The embodiment shown in FIG. 4 has a secondary coolant channel 23, which (like the secondary coolant channel 23 shown in FIG. 1) is formed from all sides of the closed pipe section 30. This pipe section is the same as the embodiment Fig. 1 has an internal cross section decreasing from its beginning to its end, i.e. in the direction of flow, whereby a particularly effective partial flow is directed towards the center 26 of the frontal plate 11.

. According to the embodiment of FIG. 5, catch plates 31 are inserted at the beginning of the connecting channel 19, to which an opening 32 adjoins, which leads to the center of the bottom part 8. One or more evenly mounted catch plates 31 can be provided.
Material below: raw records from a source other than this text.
(* ===== verification/Wire.v ===== *)
(** Management messages are understood: what the builders of [Messages] write, its
    handlers read. *)
From S2P Require Import Prelude Zdp Utf8 Tlv NetDefs IpHeaders PacketBuf Compress Classifier Tc TxnMgr Slab AdapterTables Node Messages.

(** The wire types' encodings can be read back, and the two views of a public
    key are of the same function. *)
Class WireLaws `{ND : NetDefs} `{AK : A2aKeys} {Visa : Type} `{EXT : !TlvExternals PublicKey Visa} `{WT : WireTypes} : Prop := {
  l3Type_laws :: PackedLaws l3Type;
  tcst_laws :: PackedLaws tcst_;
  l3_in_range : in_range l3Type L3_Ipv4 ∧ in_range l3Type L3_Ipv6;
  ip5tuple_ok : in_range tcst_ Ip5Tuple ∧ is_ip5tuple Ip5Tuple = true;
  l3Type_size : size_of l3Type = 1%nat;
  tcst_size : size_of tcst_ = 1%nat;
  key_agrees l : key_from_bytes l = key_from (Visa := Visa) l;
}.

#[local] Arguments be_put : simpl never.
#[local] Arguments be_get : simpl never.

Section wire.
Context {ND : NetDefs} {NL : NetDefsLaws} {AK : A2aKeys} {Visa : Type} {EXT : TlvExternals PublicKey Visa}
  {TL : TlvExternalsLaws PublicKey Visa} {WT : WireTypes} {WL : WireLaws (Visa := Visa)}.
Context (M : Z) (zeroed : PacketMetadata) (HM : 0 <= M <= 1024).
Abbreviation Encoding := (TlvEncoding PublicKey Visa).
Abbreviation Value := (TlvValue PublicKey Visa).
Abbreviation values m t := (default [] (m !! (t : Z))).

(** ** Packets under construction *)

(** Room for the body of a message. *)
Definition capacity : Z := SMALL_PACKET_BUFFER_SIZE - M - DEFAULT_MESSAGE_HEADROOM.

(** A packet with body [b], of which [u] bytes were put in front. *)
Definition built (p : Packet) (b : bytes) (u : Z) : Prop :=
  ∃ md h t, p = of_view M md h b t ∧ zlen h = DEFAULT_MESSAGE_HEADROOM - u ∧ zlen t = capacity - (zlen b - u).

Lemma built_new : ∃ p, new_heap_packet M zeroed = Ret p ∧ built p [] 0.
Proof using HM.
  unfold new_heap_packet, new, new_with_existing_data, SMALL_PACKET_BUFFER_SIZE, DEFAULT_MESSAGE_HEADROOM in *.
  cbn [buf_len]. set (d := replicate _ 0). assert (zlen d = 2048 - M) as Hd by (unfold zlen, d; rewrite length_replicate; lia).
  rewrite Hd. rewrite wrap64_small by (unfold is_u64; lia). unfold assertb.
  rewrite !(proj2 (Z.leb_le _ _)) by lia. eexists. split; [done|].
  exists (mk_metadata (M + 256) 0 (five_tuple zeroed) (ingress_lane_id zeroed) (flags zeroed) 0 (egress_link_id zeroed) 0 (seq_num zeroed)),
    (take 256 d), (drop 256 d). unfold zlen in *. rewrite length_take, length_drop. split; [|clearbody d; split; cbn [length]; unfold capacity, SMALL_PACKET_BUFFER_SIZE, DEFAULT_MESSAGE_HEADROOM; lia].
  unfold of_view, move_extent. cbn [app]. rewrite take_drop. f_equal. unfold set_extent, zlen. cbn [length]. f_equal.
  rewrite length_take. lia.
Qed.

Lemma built_put p b u l :
  built p b u → zlen b - u + zlen l <= capacity → ∃ p', put M p l = Ret p' ∧ built p' (b ++ l) u.
Proof.
  intros (md & h & t & -> & Hh & Ht) Hl. rewrite put_view, (proj2 (Z.leb_le _ _)) by lia. eexists. split; [done|].
  eexists md, h, _. split; [done|]. split; [done|]. rewrite zlen_app. unfold zlen in *. rewrite length_drop. lia.
Qed.

Lemma built_front {A} (c : packed A) `{!PackedLaws c} (x : A) p b u :
  built p b u → in_range c x → u + Z.of_nat (size_of c) <= DEFAULT_MESSAGE_HEADROOM →
  ∃ p', front M c x p = Ret p' ∧ built p' (as_bytes c x ++ b) (u + Z.of_nat (size_of c)).
Proof.
  intros (md & h & t & -> & Hh & Ht) Hx Hu. assert (zlen (as_bytes c x) = Z.of_nat (size_of c)) as Hl.
  { unfold zlen. by rewrite packed_length. }
  destruct (headroom_split h (zlen (as_bytes c x))) as (h1 & h2 & -> & Hh2); [lia|]. unfold front.
  rewrite alloc_header_view by done. eexists. split; [done|]. eexists md, h1, t. split; [done|].
  rewrite zlen_app in Hh |- *. lia.
Qed.

Lemma built_push {A} (c : packed A) `{!PackedLaws c} (x : A) p b u :
  built p b u → in_range c x → u + Z.of_nat (size_of c) <= DEFAULT_MESSAGE_HEADROOM →
  ∃ p', push_header M p (as_bytes c x) = Ret p' ∧ built p' (as_bytes c x ++ b) (u + Z.of_nat (size_of c)).
Proof.
  intros (md & h & t & -> & Hh & Ht) Hx Hu. assert (zlen (as_bytes c x) = Z.of_nat (size_of c)) as Hl.
  { unfold zlen. by rewrite packed_length. }
  destruct (headroom_split h (zlen (as_bytes c x))) as (h1 & h2 & -> & Hh2); [lia|].
  rewrite push_view by done. eexists. split; [done|]. eexists md, h1, t. split; [done|].
  rewrite zlen_app in Hh |- *. lia.
Qed.
(* ===== verification/Transport.v ===== *)
(** Transport security of a link: the security association of
    [src/adapter/ph/src/km.rs], and the three ways in which
    [src/adapter/ph/src/fastpath.rs] protects a packet: a checksum (ZPI 0), a MAC,
    or full encryption in the packet's own tailroom. *)
From S2P Require Import Prelude Zdp NetDefs PacketBuf.

(** [km::EncryptionError] and [km::DecryptionError] *)
Inductive EncryptionError : Type := EncInternalError | EncMessageTooLarge | EncParseError.
Inductive DecryptionError : Type := DecInternalError | DecMessageTooShort | DecParseError | DecDecryptFailed.

Record ZPIPair : Type := mk_zpi_pair { encr : Z; hmac : Z }.
Definition zpi_pair_zero : ZPIPair := mk_zpi_pair 0 0.

(** The trait [Codec].  An operation gets a payload and a buffer, and gives the
    buffer it leaves and the number of bytes it wrote to its front.  An
    implementation may change its own state between calls (a nonce): a value
    is the codec as one call finds it. *)
Record Codec : Type := mk_codec {
  max_overhead : Z;
  encrypt_transport_stateless : bytes → bytes → bytes * (EncryptionError + Z);
  decrypt_transport_stateless : bytes → bytes → bytes * (DecryptionError + Z);
}.

Definition UnimplCodec : Codec := mk_codec 0 (λ _ m, (m, inl EncInternalError)) (λ _ m, (m, inl DecInternalError)).

(** [KmTransportSA], over the peer's certificate. *)
Record KmTransportSA (Certificate : Type) : Type := mk_sa {
  sa_id : Z;
  recv_zpis : ZPIPair;
  send_zpis : ZPIPair;
  send_hmac_key : bytes;
  recv_hmac_key : bytes;
  codec : Codec;
  peer_cert : option Certificate;
}.
Arguments mk_sa {_} _ _ _ _ _ _ _.
Arguments sa_id {_} _.
Arguments recv_zpis {_} _.
Arguments send_zpis {_} _.
Arguments send_hmac_key {_} _.
Arguments recv_hmac_key {_} _.
Arguments codec {_} _.
Arguments peer_cert {_} _.

Definition sa_default {C} : KmTransportSA C :=
  mk_sa 0 zpi_pair_zero zpi_pair_zero (replicate 32 0) (replicate 32 0) UnimplCodec None.
Definition sa_new {C} (send_zpis recv_zpis : ZPIPair) (send_key recv_key : bytes) (codec : Codec) (peer_cert : option C) : KmTransportSA C :=
  mk_sa 0 recv_zpis send_zpis send_key recv_key codec peer_cert.

(** [PartialEq for KmTransportSA] leaves out identifier, codec and certificate. *)
Definition zpi_pair_eqb (a b : ZPIPair) : bool := (encr a =? encr b) && (hmac a =? hmac b).
Definition sa_eqb {C} (a b : KmTransportSA C) : bool :=
  zpi_pair_eqb (send_zpis a) (send_zpis b) && zpi_pair_eqb (recv_zpis a) (recv_zpis b) &&
  bool_decide (send_hmac_key a = send_hmac_key b) && bool_decide (recv_hmac_key a = recv_hmac_key b).

(** The [blake3] crate. *)
Class Blake3 : Type := {
  blake3_hash : bytes → bytes;
  blake3_keyed_hash : bytes → bytes → bytes;
}.

Class Blake3Laws `{Blake3} : Prop := {
  blake3_hash_length l : length (blake3_hash l) = 32%nat;
  blake3_keyed_hash_length k l : length (blake3_keyed_hash k l) = 32%nat;
}.

Definition ZPI_0 : Z := 0.
Definition PACKET_BUFFER_SIZE : Z := 4096 * 3.
Definition NOISE_NONCE_LEN : Z := 8.
Definition NOISE_PADLEN : Z := 16 + NOISE_NONCE_LEN.

Section transport.
Context {ND : NetDefs} {B3 : Blake3} (MIN_BODY_OFFSET : Z).
Abbreviation M := MIN_BODY_OFFSET.

(** Writing through [body_and_tailroom_mut]. *)
Definition set_tail (p : Packet) (t : bytes) : Packet := mk_packet (metadata p) (head M p ++ body M p ++ t).

(** [l[n..]], which panics when [n] is out of range, and [l[..n]]. *)
Definition slice_from (l : bytes) (n : nat) : outcome bytes := if (length l <? n)%nat then Panic else Ret (drop n l).
Definition slice_to (l : bytes) (n : Z) : outcome bytes := if zlen l <? n then Panic else Ret (take (Z.to_nat n) l).

Definition encap_zpi (z : Z) (p : Packet) : outcome Packet := alloc_header M p (as_bytes zdpZpiHeader (mk_ZdpZpiHeader z)).

(** The checksum, with its bytes swapped behind an odd number of bytes. *)
Definition null_checksum (l : bytes) : bytes :=
  let csum := be_put 2 (ip4sum l) in
  if (length l `mod` 2 =? 0)%nat then csum else rev csum.

Definition encrypt_null (p : Packet) : outcome Packet :=
  l ← slice_from (body M p) 1;
  put M p (null_checksum l).

Definition link_mac (key l : bytes) : bytes := take ZDP_PACKET_MAC_SIZE (blake3_keyed_hash key l).

Definition encrypt_hmac (key : bytes) (p : Packet) : outcome Packet := put M p (link_mac key (body M p)).

Definition encrypt_full (c : Codec) (p : Packet) : outcome (Packet * (EncryptionError + unit)) :=
  if zlen (body M p) <? 1 then Ret (p, inl EncParseError)
  else
    let encr_len := zlen (body M p) - 1 in
    if encr_len + max_overhead c <=? tailroom_available M p then
      let '(t, r) := encrypt_transport_stateless c (drop 1 (body M p)) (tail M p) in
      let p := set_tail p t in
      match r with
      | inl e => Ret (p, inl e)
      | inr n => p ← adopt_tailroom_with_header M p 1 n; Ret (p, inr tt)
      end
    else
      let '(enc_buf, r) := encrypt_transport_stateless c (drop 1 (body M p)) (replicate (Z.to_nat PACKET_BUFFER_SIZE) 0) in
      match r with
      | inl e => Ret (p, inl e)
      | inr n =>
          p ← shrink_by p encr_len;
          l ← slice_to enc_buf n;
          p ← put M p l;
          Ret (p, inr tt)
      end.

Inductive DecryptError : Type := DeBadStructure | DeUnknownZpi | DeDecryptionFailure | DeMicvFailure | DeBadChecksum.

Definition decrypt_null (p : Packet) : outcome (Packet * (DecryptError + unit)) :=
  if zlen (body M p) <? 1 + 2 then Ret (p, inl DeBadStructure)
  else
    l ← slice_from (body M p) 1;
    if negb (ip4sum l =? 0) then Ret (p, inl DeBadChecksum)
    else p ← shrink_by p 2; Ret (p, inr tt).

Definition decrypt_hmac (key : bytes) (p : Packet) : outcome (Packet * (DecryptError + unit)) :=
  let n := Z.of_nat ZDP_PACKET_MAC_SIZE in
  if zlen (body M p) <? n then Ret (p, inl DeBadStructure)
  else
    mac ← slice_from (body M p) (length (body M p) - ZDP_PACKET_MAC_SIZE);
    p ← shrink_by p n;
    Ret (p, if bool_decide (link_mac key (body M p) = mac) then inr tt else inl DeMicvFailure).

Definition decrypt_full (c : Codec) (padlen : Z) (p : Packet) : outcome (Packet * (DecryptError + unit)) :=
  if zlen (body M p) <? 1 then Ret (p, inl DeBadStructure)
  else
    let encr_len := zlen (body M p) - 1 in
    if encr_len <? padlen then Ret (p, inl DeBadStructure)
    else if encr_len <=? tailroom_available M p then
      let '(t, r) := decrypt_transport_stateless c (drop 1 (body M p)) (tail M p) in
      let p := set_tail p t in
      match r with
      | inr n => p ← adopt_tailroom_with_header M p 1 n; Ret (p, inr tt)
      | inl _ => Ret (p, inl DeDecryptionFailure)
      end
    else
      let '(decr_buf, r) := decrypt_transport_stateless c (drop 1 (body M p)) (replicate (Z.to_nat PACKET_BUFFER_SIZE) 0) in
      match r with
      | inr n =>
          p ← shrink_by p encr_len;
          l ← slice_to decr_buf n;
          p ← put M p l;
          Ret (p, inr tt)
      | inl _ => Ret (p, inl DeDecryptionFailure)
      end.

(** [km_noise] is [config.km_impl == KM_ID_NOISE]. *)
Definition decrypt_with_sa {C} (km_noise : bool) (z : Z) (sa : KmTransportSA C) (p : Packet) : outcome (Packet * (DecryptError + unit)) :=
  if z =? hmac (recv_zpis sa) then decrypt_hmac (recv_hmac_key sa) p
  else if z =? encr (recv_zpis sa) then decrypt_full (codec sa) (if km_noise then NOISE_PADLEN else 0) p
  else Ret (p, inl DeUnknownZpi).

(** What [KmTransportSA] protects a packet with: the association's MAC for
    transit packets, its codec for the rest, a checksum without one. *)
Definition protect {C} (sa : option (KmTransportSA C)) (transit : bool) (p : Packet) : outcome (Packet * (EncryptionError + unit)) :=
  match sa with
  | Some sa => if transit then p ← encrypt_hmac (send_hmac_key sa) p; Ret (p, inr tt) else encrypt_full (codec sa) p
  | None => p ← encrypt_null p; Ret (p, inr tt)
  end.
End transport.

(** ** What is protected can be read *)

(** [ip4sum::checksum] computes the Internet checksum of RFC 1071 (of the sum of
    16-bit big-endian words, an odd last byte padded with 0). *)
Class ChecksumLaws `{NetDefs} : Prop := {
  ip4sum_rfc1071 l : Forall is_u8 l → zlen l < 65536 → ip4sum l = rfc1071 l;
}.

Lemma sum16_app_even l m : Nat.Even (length l) → sum16 (l ++ m) = sum16 l + sum16 m.
Proof.
  intros [k Hk]. revert l Hk. induction k as [|k IH]; intros l Hk; [by destruct l|].
  destruct l as [|a [|b l]]; cbn [length] in Hk; [lia|lia|]. cbn [app sum16]. rewrite IH by lia. lia.
Qed.

Lemma sum16_bound l : Forall is_u8 l → 0 <= sum16 l <= 65535 * zlen l.
Proof.
  remember (length l) as n eqn:En. revert l En. induction n as [n IH] using lt_wf_ind. intros l -> Hl. unfold is_u8, zlen in *.
  destruct l as [|a [|b l]]; cbn [sum16 length]; [lia|apply list.Forall_cons in Hl as [? _]; lia|].
  apply list.Forall_cons in Hl as [? Hl]. apply list.Forall_cons in Hl as [? Hl]. specialize (IH (length l) ltac:(cbn; lia) l eq_refl Hl). lia.
Qed.

Lemma fold16_range z : 0 <= z < 2 ^ 32 → 0 <= fold16 z <= 65535 ∧ (fold16 z - z) mod 65535 = 0 ∧ (0 < z → 0 < fold16 z).
Proof.
  intros Hz. unfold fold16. cbv zeta. remember (z / 65536) as q eqn:Eq. remember (z mod 65536) as r eqn:Er. assert (z = 65536 * q + r ∧ 0 <= r < 65536 ∧ 0 <= q < 65536) as (E & Hr & Hq).
  { subst q r. split; [apply Z.div_mod; lia|]. split; [apply Z.mod_pos_bound; lia|]. split; [apply Z.div_pos; lia|apply Z.div_lt_upper_bound; lia]. }
  remember (r + q) as y eqn:Ey. assert (y < 65536 ∧ y / 65536 = 0 ∧ y mod 65536 = y ∨ 65536 <= y ∧ y / 65536 = 1 ∧ y mod 65536 = y - 65536) as Hy.
  { destruct (decide (y < 65536)); [left|right].
    - split; [done|]. split; [apply Z.div_small|apply Z.mod_small]; lia.
    - split; [lia|]. split; [symmetry; apply (Z.div_unique _ _ _ (y - 65536))|symmetry; apply (Z.mod_unique _ _ 1)]; lia. }
  destruct Hy as [(Hy & -> & ->)|(Hy & -> & ->)]; (split; [lia|]; split; [|lia]).
  - replace (y + 0 - z) with (- q * 65535) by lia. apply Z.mod_mul. lia.
  - replace (y - 65536 + 1 - z) with ((- q - 1) * 65535) by lia. apply Z.mod_mul. lia.
Qed.

Lemma sum16_checksum `{NetDefs} l : sum16 (l ++ null_checksum l) = sum16 l + be_get (be_put 2 (ip4sum l)).
Proof.
  unfold null_checksum. generalize (be_put_length 2 (ip4sum l)). destruct (be_put 2 (ip4sum l)) as [|hi [|lo []]]; try done. intros _. cbn [be_get fold_left rev app].
  destruct (Nat.Even_or_Odd (length l)) as [He|[k Ho]].
  - assert (length l `mod` 2 = 0)%nat as ->. { destruct He as [k ->]. rewrite Nat.mul_comm. apply Nat.Div0.mod_mul. }
    rewrite sum16_app_even by done. cbn [Nat.eqb sum16]. unfold be_get. cbn [fold_left]. lia.
  - assert (length l `mod` 2 = 1)%nat as ->. { rewrite Ho, Nat.add_comm, Nat.mul_comm, Nat.Div0.mod_add. done. }
    assert (∃ l' a, l = l' ++ [a] ∧ Nat.Even (length l')) as (l' & a & -> & He).
    { destruct (exists_last (l := l)) as (l' & a & ->); [intros ->; cbn in Ho; lia|]. exists l', a. split; [done|]. rewrite length_app in Ho. cbn in Ho. exists k. lia. }
    rewrite <- app_assoc, (sum16_app_even l' ([a] ++ _)), (sum16_app_even l' [a]) by done. cbn [Nat.eqb rev app sum16]. unfold be_get. cbn [fold_left]. lia.
Qed.
(** The receiver on its own. *)
Fixpoint rx_run (fuel : nat) (s : race) : race := match fuel with O => s | S fuel => rx_run fuel (rx_step s) end.

Lemma rx_run_add n m s : rx_run (n + m) s = rx_run m (rx_run n s).
Proof. revert s. induction n as [|n IH]; intros s; cbn; [done|apply IH]. Qed.

Lemma rx_run_steps n s : rtc race_step s (rx_run n s).
Proof. revert s. induction n as [|n IH]; intros s; cbn; [done|]. eapply rtc_l; [apply rs_recv|apply IH]. Qed.

Lemma drain_run s r : r_pc s = RxDraining r → 0 <= r_pipe s <= r → ∃ n, rx_run n s = at_pc s 0 RxConsumed.
Proof using.
  clear Hcap Hlimit.   remember (Z.to_nat r) as k eqn:Ek. revert s r Ek. induction k as [k IH] using lt_wf_ind. intros s r -> Epc Hp.
  assert (∀ s', rx_step s = s' → (∃ n, rx_run n s' = at_pc s 0 RxConsumed) → ∃ n, rx_run n s = at_pc s 0 RxConsumed) as Hstep.
  { intros s' <- [n Hn]. by exists (S n). }
  destruct (decide (r_pipe s < 4096)) as [Hlt|Hge].
  - exists 1%nat. cbn. unfold rx_step, PIPE_READ. rewrite Epc.
    destruct (Z.leb_spec r 0); [f_equal; lia|]. destruct (Z.eqb_spec (r_pipe s) 0) as [->|]; [done|]. destruct (Z.ltb_spec (r_pipe s) 4096); [done|lia].
  - eapply Hstep; [unfold rx_step, PIPE_READ; rewrite Epc|].
    { destruct (Z.leb_spec r 0); [lia|]. destruct (Z.eqb_spec (r_pipe s) 0); [lia|]. destruct (Z.ltb_spec (r_pipe s) 4096); [lia|]. done. }
    destruct (IH (Z.to_nat (r - 4096)) ltac:(lia) (at_pc s (r_pipe s - 4096) (RxDraining (r - 4096))) (r - 4096)) as [n Hn]; [done|done|cbn; lia|].
    exists n. by rewrite Hn.
Qed.

Lemma consume_run s : r_pc s = RxIdle → 0 <= r_pipe s → ∃ n, rx_run n s = if 0 <? r_pipe s then at_pc s 0 RxConsumed else s.
Proof using.
  clear Hcap Hlimit.   intros Epc Hp. destruct (Z.ltb_spec 0 (r_pipe s)); [|by exists 0%nat]. destruct (decide (r_pipe s < 4096)) as [Hlt|Hge].
  - exists 1%nat. cbn. unfold rx_step, PIPE_READ. rewrite Epc. destruct (Z.eqb_spec (r_pipe s) 0); [lia|]. destruct (Z.ltb_spec (r_pipe s) 4096); [done|lia].
  - destruct (drain_run (at_pc s (r_pipe s - 4096) (RxDraining (r_pipe s - 4096))) (r_pipe s - 4096)) as [m Hm]; [done|cbn; lia|].
    exists (S (S m)). cbn [rx_run]. unfold rx_step at 2, PIPE_READ. rewrite Epc. destruct (Z.eqb_spec (r_pipe s) 0); [lia|]. destruct (Z.ltb_spec (r_pipe s) 4096); [lia|].
    exact Hm.
Qed.

(** What one whole call does when nothing comes between its accesses. *)
Definition rx_call (s : race) : race :=
  if 0 <? r_pipe s then
    let got := take limit (r_chan s) in
    mk_race (if (length got <? length (r_chan s))%nat then post 0 else 0) (drop limit (r_chan s)) (r_owed s) RxIdle (r_sent s) (r_recvd s ++ got)
  else s.

Lemma call_run s : r_pc s = RxIdle → 0 <= r_pipe s → ∃ n, rx_run n s = rx_call s.
Proof using.
  intros Epc Hp. destruct (consume_run s Epc Hp) as [n Hn]. unfold rx_call. destruct (0 <? r_pipe s); [|by exists n].
  destruct (early && (length (r_chan s) =? 0)%nat) eqn:E.
  - exists (n + 1)%nat. rewrite rx_run_add, Hn. cbn. rewrite E. apply andb_true_iff in E as [_ E].
    apply Nat.eqb_eq, length_zero_iff_nil in E. rewrite E, take_nil, drop_nil, app_nil_r. unfold at_pc. cbn. by rewrite E.
  - exists (n + 3)%nat. rewrite rx_run_add, Hn. cbn [rx_run]. unfold rx_step at 3. cbn [r_pc at_pc r_chan]. by rewrite E.
Qed.

(** Called often enough, the receiver gets everything that was sent. *)
Lemma calls_deliver k s : (length (r_chan s) <= k)%nat → r_pc s = RxIdle → 0 <= r_pipe s → (r_chan s ≠ [] → 0 < r_pipe s) →
  ∃ n, r_chan (rx_run n s) = [] ∧ r_recvd (rx_run n s) = r_recvd s ++ r_chan s.
Proof using Hcap Hlimit.
  revert s. induction k as [|k IH]; intros s Hk Epc Hp Hw.
  { exists 0%nat. destruct (r_chan s) eqn:E; cbn in *; [|lia]. by rewrite app_nil_r. }
  destruct (nil_or_not (r_chan s)) as [E|E]; [exists 0%nat; cbn; by rewrite E, app_nil_r|]. specialize (Hw E).
  destruct (call_run s Epc Hp) as [n Hn]. unfold rx_call in Hn. destruct (Z.ltb_spec 0 (r_pipe s)); [|lia]. cbv zeta in Hn.
  assert (0 < length (r_chan s))%nat as Hl by (destruct (r_chan s); cbn; [done|lia]).
  destruct (IH (rx_run n s)) as (m & H1 & H2).
  - rewrite Hn. cbn. rewrite length_drop. lia.
  - by rewrite Hn.
  - rewrite Hn. cbn [r_pipe]. case_match; [by apply post_nonneg|lia].
  - rewrite Hn. cbn [r_pipe r_chan]. intros Hne. rewrite length_take. destruct (Nat.ltb_spec (limit `min` length (r_chan s)) (length (r_chan s))); [by apply post_pos|].
    rewrite drop_ge in Hne by lia. done.
  - exists (n + m)%nat. rewrite rx_run_add, H1, H2, Hn. cbn. by rewrite <- app_assoc, take_drop.
Qed.
End race.
End notify.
To the holes 32, leading to the center, adjoins a further hole 34 lying exactly along the axis 33 of the blast tube, through which partial coolant flows diverted by means of catching guards are directed to the center 26 of the front plate 11. The hole 34 is intact expediently adjacent to the installed along axis 33 pipe section 35,

as a result, the branched coolant stream emerging from it, without being influenced by the flow in the connecting channel 19, can be brought almost to the center 26 of the front plate 11.

The formula of the invention 1. A lance for blowing molten metal, containing a Central pipe for supplying oxidizer, placed around the Central pipe coaxially to her pipes, forming paths for supplying and removing cooler, a head with nozzles passing through the end wall of the head and connected to the Central pipe , a guide element mounted in the cavity of the head above its end wall to separate the paths of supply and removal of cooler through which the connecting channel passes

for the flow of cooler from the supply path

in the exhaust path, pipes located in

connecting channel and reaching the bottom

lances for supplying a part of the cooler to the center of the nozzle head, which means that, in order to increase the service life due to the intensification of cooling, simplify installation and cheaper construction, the nozzles are placed in the cavity of the nozzle head between its walls and are mounted on

guiding elements, the axes of the outlet end of each nozzle being located at an angle to the longitudinal axis of the lance, directed toward the center of the frontal surface

heads and placed in one half of the cross section of the head.

2. The lance according to claim 1. about t l and ch and yshch And With that. that the cross section of the nozzles gradually decreases to their outlet end.